Forschungsprojekte

In-Vivo-RNA Interferenzstrategien gegen Adenoviren

Details

Kurzbeschreibung

PatientInnen mit einem beeinträchtigten Immunsystem, wie etwa HIV-positive PatientInnenen und TransplantationsempfängerInnen von Organen und insbesondere blutbildenden Stammzellen, unterliegen einem hohen Risiko lebensbedrohlicher Infektionen mit humanen Adenoviren. Sterberaten von beinahe 80 % wurden für StammzellenempfängerInnen mit systemischen Infektionen gemeldet. Die Wirksamkeit von gängigen Medikamenten zur Behandlung von Adenovirusinfektionen ist beschränkt und steht häufig in Verbindung mit Toxizität. Alternative Medikamente werden noch untersucht. Angesichts der Tatsache, dass die Zahl der EmpfängerInnen von Organspende- und Stammzellentransplantationen laufend steigt, gibt es eine dringende Notwendigkeit, alternative Behandlungsoptionen zu finden.

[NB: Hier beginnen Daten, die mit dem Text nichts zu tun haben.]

(** * Autosave and snapshot ring of the smriti prompt editor

    A shallow embedding of [apps/smriti/src/lib/autosave.ts] (the
    [useAutosave] hook) over the two Dexie tables declared in
    [apps/smriti/src/lib/db.ts], followed by the properties of flush,
    debounce, ring eviction and restore.

    Conventions of the embedding.
    - A JavaScript number is modelled by the integer it denotes ([Z]).  The
      numbers of this code are clocks in milliseconds, store keys and
      version counters that grow by one per write; all of them stay in the
      range where double arithmetic on integers is exact.
    - [Date.now()], the outcome of a storage call and the passing of time
      are inputs of the functions: the clock value is an argument, a
      storage failure is a fault plan, timers run on a virtual clock.
    - Dexie is an external library; its tables are modelled by their
      documented behaviour (see [Dexie] below). *)

From Stdlib Require Import ZArith Lia Sorted Permutation.
From stdpp Require Import base option list sorting gmap strings.

Local Open Scope Z_scope.

(** ** JavaScript values *)

(** A value of type [A | null | undefined]. *)
Inductive js (A : Type) : Type :=
  | undefined
  | null
  | val (a : A).
Arguments undefined {A}.
Arguments null {A}.
Arguments val {A} a.

Definition nullish {A} (x : js A) : bool :=
  match x with
  | val _ => false
  | _ => true
  end.

(** [x ?? y]: the right operand when the left one is null or undefined. *)
Definition coalesce {A} (x y : js A) : js A :=
  if nullish x then y else x.
Infix "??" := coalesce (at level 45, left associativity).

(** [o?.f]: undefined when there is no object. *)
Definition chain {R A} (o : option R) (f : R -> js A) : js A :=
  match o with
  | Some r => f r
  | None => undefined
  end.

(** [x ?? n] for a number that is present or undefined. *)
Definition num_or (x : js Z) (n : Z) : Z :=
  match x with
  | val v => v
  | _ => n
  end.

(** An own property of an object literal: absent, or present with a value
    (which may itself be undefined). *)
Definition prop (A : Type) : Type := option (js A).

(** Reading a property: an absent one reads as undefined. *)
Definition read {A} (p : prop A) : js A :=
  match p with
  | Some v => v
  | None => undefined
  end.

(** The contribution of a property to [Object.keys(o).length]. *)
Definition owned {A} (p : prop A) : Z :=
  match p with
  | Some _ => 1
  | None => 0
  end.

(** One key of the spread [{ ...a, ...b }]: the key of [b] wins whenever
    [b] owns it. *)
Definition spread_key {A} (a b : prop A) : prop A :=
  match b with
  | Some v => Some v
  | None => a
  end.

(** [DocJSON = unknown]: the editor hands over a JSON tree; null and
    undefined are the constructors of [js]. *)
#[local] Set Warnings "-register-all".
Inductive json : Type :=
  | JBool (b : bool)
  | JNum (n : Z)
  | JStr (s : string)
  | JArr (items : list json)
  | JObj (fields : list (string * json)).

(** ** Persisted structures ([db.ts]) *)

Record SelectionSnapshot : Type := { from : Z; to : Z }.

Module DraftRecord.
Record t : Type := {
  id : string;
  projectName : js string;
  promptName : js string;
  docJson : js json;
  selection : js SelectionSnapshot;
  updatedAt : Z;
  version : Z
}.
End DraftRecord.

Module SnapshotRecord.
(** A stored row always carries the key the table assigned to it. *)
Record t : Type := {
  id : Z;
  draftId : string;
  docJson : js json;
  selection : js SelectionSnapshot;
  createdAt : Z
}.
End SnapshotRecord.

Module DraftUpdate.
Record t : Type := {
  projectName : prop string;
  promptName : prop string;
  docJson : prop json;
  selection : prop SelectionSnapshot
}.

(** The object literal [{}]. *)
Definition empty : t :=
  {| projectName := None; promptName := None; docJson := None; selection := None |}.

(** [{ ...a, ...b }]. *)
Definition spread (a b : t) : t :=
  {| projectName := spread_key (projectName a) (projectName b);
     promptName := spread_key (promptName a) (promptName b);
     docJson := spread_key (docJson a) (docJson b);
     selection := spread_key (selection a) (selection b) |}.

(** [Object.keys(u).length]. *)
Definition keys_length (u : t) : Z :=
  owned (projectName u) + owned (promptName u)
  + owned (docJson u) + owned (selection u).

(** An object is truthy whatever it holds. *)
Definition truthy (u : t) : bool := true.
End DraftUpdate.

(** ** The store: tables [drafts] and [snapshots] of [SmritiDB] *)

(** [drafts: 'id, ...'] is keyed by the draft identity.  [snapshots:
    '++id, draftId, createdAt'] has an auto-incremented key: the rows are
    kept in key order together with the key generator of the table. *)
Record Store : Type := {
  drafts : gmap string DraftRecord.t;
  snapshots : list SnapshotRecord.t;
  snapshots_key : Z
}.

Definition empty_store : Store :=
  {| drafts := ∅; snapshots := []; snapshots_key := 1 |}.

(** A snapshot not yet added: [SnapshotRecord] without its optional id. *)
Record NewSnapshot : Type := {
  new_draftId : string;
  new_docJson : js json;
  new_selection : js SelectionSnapshot;
  new_createdAt : Z
}.

(** ** Dexie

    Storage calls are asynchronous and may be rejected.  A computation
    over the store threads the store and the number of calls issued so
    far; the fault plan names the call that the engine rejects, if any.  A
    failed computation still carries the store it had reached, so that
    what [transaction] undoes is visible. *)

Inductive StorageFailure : Type := Rejected (call : nat).

Inductive Outcome (A : Type) : Type :=
  | Ok (a : A) (s : Store) (calls : nat)
  | Fail (e : StorageFailure) (s : Store) (calls : nat).
Arguments Ok {A} a s calls.
Arguments Fail {A} e s calls.

Definition Db (A : Type) : Type := option nat -> Store -> nat -> Outcome A.

Definition ret {A} (a : A) : Db A := fun _ s n => Ok a s n.

Definition bind {A B} (m : Db A) (k : A -> Db B) : Db B :=
  fun fault s n =>
    match m fault s n with
    | Ok a s' n' => k a fault s' n'
    | Fail e s' n' => Fail e s' n'
    end.

#[global] Instance Db_ret : MRet Db := @ret.
#[global] Instance Db_bind : MBind Db := fun A B k m => bind m k.

(** One storage call: rejected without effect when the plan names it. *)
Definition call {A} (f : Store -> A * Store) : Db A :=
  fun fault s n =>
    if decide (fault = Some n) then Fail (Rejected n) s (S n)
    else let '(a, s') := f s in Ok a s' (S n).

(** [db.transaction('rw', ...)]: all the writes of the body, or none. *)
Definition transaction {A} (body : Db A) : Db A :=
  fun fault s n =>
    match body fault s n with
    | Ok a s' n' => Ok a s' n'
    | Fail e _ n' => Fail e s n'
    end.

(** The effect of each table operation on the store. *)

(** [drafts.put(row)]: insert or replace under the row's id. *)
Definition put_draft (row : DraftRecord.t) (s : Store) : Store :=
  {| drafts := <[DraftRecord.id row := row]> (drafts s);
     snapshots := snapshots s;
     snapshots_key := snapshots_key s |}.

(** [snapshots.get(key)] *)
Definition find_snapshot (key : Z) (s : Store) : option SnapshotRecord.t :=
  List.find (fun r => bool_decide (SnapshotRecord.id r = key)) (snapshots s).

(** The row that [snapshots.add(row)] stores under the key [k]. *)
Definition stored (k : Z) (row : NewSnapshot) : SnapshotRecord.t :=
  {| SnapshotRecord.id := k;
     SnapshotRecord.draftId := new_draftId row;
     SnapshotRecord.docJson := new_docJson row;
     SnapshotRecord.selection := new_selection row;
     SnapshotRecord.createdAt := new_createdAt row |}.

(** [snapshots.add(row)]: the key generator supplies the id and moves on. *)
Definition add_snapshot (row : NewSnapshot) (s : Store) : Store :=
  {| drafts := drafts s;
     snapshots := snapshots s ++ [stored (snapshots_key s) row];
     snapshots_key := snapshots_key s + 1 |}.

(** [snapshots.where('draftId').equals(d)]: the rows of one draft, in key
    order. *)
Definition where_draftId (d : string) (rows : list SnapshotRecord.t)
  : list SnapshotRecord.t :=
  filter (fun r => SnapshotRecord.draftId r = d) rows.

(** [Array.prototype.sort] with the comparator of [sortBy('createdAt')] is
    stable: a row goes in front of the first row that is not older. *)
Fixpoint insert_by_createdAt (r : SnapshotRecord.t) (l : list SnapshotRecord.t)
  : list SnapshotRecord.t :=
  match l with
  | [] => [r]
  | x :: l' =>
      if SnapshotRecord.createdAt r <=? SnapshotRecord.createdAt x
      then r :: l
      else x :: insert_by_createdAt r l'
  end.

Definition sort_by_createdAt (l : list SnapshotRecord.t) : list SnapshotRecord.t :=
  List.fold_right insert_by_createdAt [] l.

(** [snapshots.bulkDelete(keys)] *)
Definition delete_snapshots (keys : list Z) (s : Store) : Store :=
  {| drafts := drafts s;
     snapshots := filter (fun r => SnapshotRecord.id r ∉ keys) (snapshots s);
     snapshots_key := snapshots_key s |}.

Module Dexie.
(** [db.drafts.get(key)] *)
Definition drafts_get (key : string) : Db (option DraftRecord.t) :=
  call (fun s => (drafts s !! key, s)).

(** [db.drafts.put(row)] *)
Definition drafts_put (row : DraftRecord.t) : Db unit :=
  call (fun s => (tt, put_draft row s)).

(** [db.snapshots.get(key)] *)
Definition snapshots_get (key : Z) : Db (option SnapshotRecord.t) :=
  call (fun s => (find_snapshot key s, s)).

(** [db.snapshots.add(row)], which resolves to the new key. *)
Definition snapshots_add (row : NewSnapshot) : Db Z :=
  call (fun s => (snapshots_key s, add_snapshot row s)).

(** [db.snapshots.where('draftId').equals(d).count()] *)
Definition snapshots_count (d : string) : Db Z :=
  call (fun s => (Z.of_nat (length (where_draftId d (snapshots s))), s)).

(** [db.snapshots.where('draftId').equals(d).sortBy('createdAt')] *)
Definition snapshots_sortBy_createdAt (d : string) : Db (list SnapshotRecord.t) :=
  call (fun s => (sort_by_createdAt (where_draftId d (snapshots s)), s)).

(** [db.snapshots.bulkDelete(keys)] *)
Definition snapshots_bulkDelete (keys : list Z) : Db unit :=
  call (fun s => (tt, delete_snapshots keys s)).
End Dexie.

(** [a.slice(0, n)] for an integer [n]. *)
Definition slice0 {A} (n : Z) (a : list A) : list A :=
  if n <? 0 then take (length a - Z.to_nat (- n)) a else take (Z.to_nat n) a.

(** [Boolean(n)] on a number. *)
Definition Boolean (n : Z) : bool := negb (n =? 0).

(** ** The hook [useAutosave(draftId, opts)] *)

(** [useState] and [useRef] cells of one mounted hook. *)
Record Hook : Type := {
  draft : option DraftRecord.t;
  saving : bool;
  error : option StorageFailure;
  bufferRef : DraftUpdate.t;
  timerRef : option Z
}.

Definition initial_hook : Hook :=
  {| draft := None; saving := false; error := None;
     bufferRef := DraftUpdate.empty; timerRef := None |}.

(** How an [async] function ends. *)
Inductive Completion : Type :=
  | Resolved
  | Rejects (e : StorageFailure).

Section useAutosave.
Variable draftId : string.
Variable delayMs : Z.
Variable snapshotLimit : Z.

(** The object literal [next] of [flush] (lines 58-66). *)
Definition flush_next (update : DraftUpdate.t) (prev : option DraftRecord.t) (now : Z)
  : DraftRecord.t :=
  {| DraftRecord.id := draftId;
     DraftRecord.projectName :=
       read (DraftUpdate.projectName update) ?? chain prev DraftRecord.projectName;
     DraftRecord.promptName :=
       read (DraftUpdate.promptName update) ?? chain prev DraftRecord.promptName;
     DraftRecord.docJson :=
       read (DraftUpdate.docJson update) ?? chain prev DraftRecord.docJson;
     DraftRecord.selection :=
       read (DraftUpdate.selection update) ?? chain prev DraftRecord.selection ?? null;
     DraftRecord.updatedAt := now;
     DraftRecord.version :=
       num_or (chain prev (fun p => val (DraftRecord.version p))) 0 + 1 |}.

(** The ring: lines 77-88, inside the transaction. *)
Definition enforce_ring : Db unit :=
  count ← Dexie.snapshots_count draftId;
  if count >? snapshotLimit then
    let toDelete := count - snapshotLimit in
    oldest ← Dexie.snapshots_sortBy_createdAt draftId;
    let ids := filter (fun k => Boolean k) (SnapshotRecord.id <$> slice0 toDelete oldest) in
    if negb (Z.of_nat (length ids) =? 0) then Dexie.snapshots_bulkDelete ids
    else ret tt
  else ret tt.

(** The callback of the transaction (lines 67-89). *)
Definition flush_writes (next : DraftRecord.t) (now : Z) : Db unit :=
  Dexie.drafts_put next;;
  Dexie.snapshots_add
    {| new_draftId := draftId;
       new_docJson := DraftRecord.docJson next;
       new_selection := DraftRecord.selection next ?? null;
       new_createdAt := now |};;
  enforce_ring.

(** [db.transaction('rw', db.drafts, db.snapshots, ...)] *)
Definition flush_transaction (next : DraftRecord.t) (now : Z) : Db unit :=
  transaction (flush_writes next now).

Kurze interferierende RNAs (short interfering RNAs, siRNAs) und künstliche mikroRNAs (artificial microRNAs, amiRNAs) sind eine Klasse künstlicher, kleiner RNAs, die die Deaktivierung von zellulären und viralen Genen über den Weg der RNA-Interferenz (RNAi) herbeiführen können. In einem früheren, von den Forscherinnen und Forschern geleiteten Projekt wurden hochpotente siRNAs und amiRNAs mit Aktivitäten gegen Bestandteile der adenoviralen DNA-Replikationsmaschinerie, die die Replikation von humanen Adenoviren in Zellkulturenexperimenten effektiv hemmen können, entwickelt und charakterisiert. Im Rahmen des Projekts soll untersucht werden, ob Adenoviren-Infektionen durch diese RNAi auslösenden kleinen RNAs in vivo unterdrückt werden können.

Das Projekt wird vom Österreichischen Wissenschaftsfonds FWF gefördert.